I’ve been talking for a while about wanting to measure our UI-thread event service latency as a proxy for that kind of responsiveness, and so this morning I finally just sat down and did it while I was waiting for Tyla to get out of bed. The patch (link fixed now, sorry) is pretty small, though it’s also rough: no control of buffer size or minimum reporting latency without recompiling, that sort of thing.

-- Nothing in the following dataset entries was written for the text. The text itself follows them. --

Lemma permit_accounting_witness :
  permits after_refusal + length (sent after_refusal) = 1 + 0 + 0
  ∧ ∃ failed, message_id <$> failed = []
      ∧ sent after_refusal ++ failed ++ (copy <$> ["b"; "c"; "d"; "e"]) ≡ₚ five 1 ++ [].
Proof.
  destruct (permit_accounting (tiny 10) five open_socket after_refusal
    after_refusal_reachable I) as (H1 & _ & H2).
  split; [exact H1|exact H2].
Defined.

(** One copy was written and acknowledged, the writes of the others failed. *)
Definition flaky : Stream :=
  {| written := []; outcomes := [true; true; false; false; false; false] |}.
Definition flaky_start : Pipe :=
  next_batch (tiny 10) 0 {| main := Draining; reader := Reading; permits := 1; pending := ∅;
    channel := []; writer := flaky; sent_count := 0; failed_ids := []; final_failed := 0;
    sent := []; acks := [] |}.
Definition after_sending : Pipe :=
  run (tiny 10) five ([MainStep false; MainStep false; Reply (ack_reply (copy "a")); Push]
    ++ replicate 6 (MainStep false)) flaky_start.
Lemma after_sending_reachable : reachable (tiny 10) five flaky after_sending.
Proof. apply run_reachable. by apply reach_start. Qed.

Lemma no_message_forgotten_witness :
  answered after_sending (copy "a")
  ∧ ∃ failed, (message_id <$> failed) `prefix_of` ["b"; "c"; "d"; "e"]
    ∧ [copy "a"] ++ failed ≡ₚ five 1 ++ [].
Proof.
  destruct (proj2 (no_message_forgotten (tiny 10) five flaky after_sending
    after_sending_reachable) (λ H, H)) as [H1 H2].
  split; [|exact H2]. apply H1. vm_compute. left.
Defined.

Definition first_message : Pipe := run (tiny 10) five [MainStep false] (begin 10).
Lemma refusals_hang_sender_witness :
  hangs (tiny 10) five (run (tiny 10) five (mjoin (refusal <$> ["No queues bound"]) ++ [ReadTimeout])
    first_message).
Proof.
  apply (refusals_hang_sender (tiny 10) five 1 1 (five 1)).
  - reflexivity.
  - simpl. lia.
  - split; reflexivity.
Defined.


Lemma retries_terminate_witness :
  main (run (tiny 10) five (replicate 8 (MainStep true))
    (set_main Draining after_refusal)) = Finished.
Proof.
  apply (retries_terminate (tiny 10) five (set_main Draining after_refusal) 8).
  - reflexivity.
  - reflexivity.
  - vm_compute. lia.
Defined.

Lemma zero_batch_spins_witness :
  main (run (tiny 0) five refused (begin 0)) = Sending 0 0 [].
Proof.
  apply (zero_batch_spins (tiny 0) five open_socket (begin 0) refused).
  - reflexivity.
  - simpl. lia.
  - apply begin_start.
Defined.

End PipelineProps.
(* ===== verification/Protocol.v ===== *)
(** The conversations of the clients with the server: the request lines the
    client programs print are parsed by the server to what they mean, and the
    server's replies to what the clients expect. *)
From S2P Require Import Prelude RustStr Acl Storage StorageFacts State StateFacts.
From S2P Require Import StateInv RateLimiter Heartbeat Metrics Server ServerFacts.
From S2P Require Import StorageProps ServerProps Crypto Client Receiver.
From stdpp Require Import countable list options.
From Stdlib Require Import Ascii.

Module Protocol.
Import RustStr Server ServerFacts StateInv.

(** Reduces the dispatch of a literal command in a state with the same identity
    and the same broker. *)
Ltac serve_dispatch :=
  intros s1 w1 (Hcid & _ & Hrole & Hchan) Hcore; unfold dispatch;
  repeat (rewrite decide_False by done); rewrite decide_True by done;
  destruct w1 as [b1 rt1 ? ? ?]; unfold core in Hcore |- *; cbn [broker runtime] in Hcore;
  injection Hcore as -> ->.

Section Protocol.
Context {S : Type} `{A : StorageApi S} `{J : Json}.
Implicit Types (w : World S) (s : Session) (env : Env).

(** ** Request lines *)

Definition command_line (cmd args : string) : string := cmd +:+ " " +:+ args +:+ nl.

(** A text in UTF-8: lossy decoding keeps it, whatever follows. *)
Definition utf8 (x : string) : Prop := ∀ t, from_utf8_lossy (x +:+ t) = x +:+ from_utf8_lossy t.
Lemma ascii_utf8 x : all_chars ascii7 x = true → utf8 x.
Proof. intros H t. by apply lossy_ascii_app. Qed.
Lemma visible_utf8 x : all_chars visible x = true → utf8 x.
Proof. intros H. by apply ascii_utf8, all_visible_ascii7. Qed.
Lemma utf8_app a b : utf8 a → utf8 b → utf8 (a +:+ b).
Proof. intros Ha Hb t. by rewrite <-!app_assoc, Ha, Hb. Qed.

(** An argument text the server reads back as it was written. *)
Record sendable (args : string) : Prop := {
  sendable_utf8 : utf8 args;
  sendable_last : ∃ b, last_char args = Some b ∧ visible b = true
}.

Lemma sendable_visible args : all_chars visible args = true → args ≠ "" → sendable args.
Proof. intros H1 H2. split; [by apply visible_utf8|by apply all_visible_last]. Qed.
Lemma sendable_app a b : utf8 a → sendable b → sendable (a +:+ b).
Proof.
  intros Ha [Hb (c & Hc & Hv)]. split; [by apply utf8_app|].
  exists c. rewrite last_char_app; [done|]. by intros ->.
Qed.
Lemma sendable_space b : sendable b → sendable (" " +:+ b).
Proof. by apply sendable_app, ascii_utf8. Qed.

Lemma parse_command_line cmd args :
  all_chars visible cmd = true → cmd ≠ "" → sendable args →
  parse_request (command_line cmd args) = (cmd, args).
Proof.
  intros Hc Hne [Ha (b & Hb & Vb)]. unfold parse_request.
  assert (no_char space cmd = true) as Hs by (by apply visible_no_space).
  assert (args ≠ "") as Hane by (by intros ->).
  destruct (all_visible_first cmd Hc Hne) as (a & Hf & Va).
  assert (from_utf8_lossy (command_line cmd args) = command_line cmd args) as ->.
  { unfold command_line. rewrite (visible_utf8 cmd Hc), (ascii_utf8 " " eq_refl), Ha. done. }
  assert (trim (command_line cmd args) = cmd +:+ String space args) as ->.
  { replace (command_line cmd args) with ((cmd +:+ String space args) +:+ String (ascii_of_N 10) "").
    - apply (trim_line a b); [by destruct cmd| |done|done].
      rewrite last_char_app by done. by destruct args.
    - unfold command_line. by rewrite <-app_assoc. }
  cbn [splitn]. rewrite split_once_app by done. done.
Qed.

I plugged the samples from a short run into Numbers — which then beachballed a little while generating the graph, naturally — and this is the result:

The taller portion at the right is from me going to an SVG statistics widget and dragging the sample-picker around like a bandit. On my laptop, we got a little above the 200 ms rule-of-thumb perception threshold for interactivity, and indeed I did start to notice that it was lagging a little behind my motion. I had other tabs open and stuff going on on my computer, etc., so it’s not Very Good Science, but it does give me hope that something like this monitoring will prove a decent proxy for one aspect of responsiveness. (Note that I just drop all samples that are less than 10 milliseconds, so these result sets will tend to give a negative impression of the application, by focusing only on events that actually take meaningful time to process.)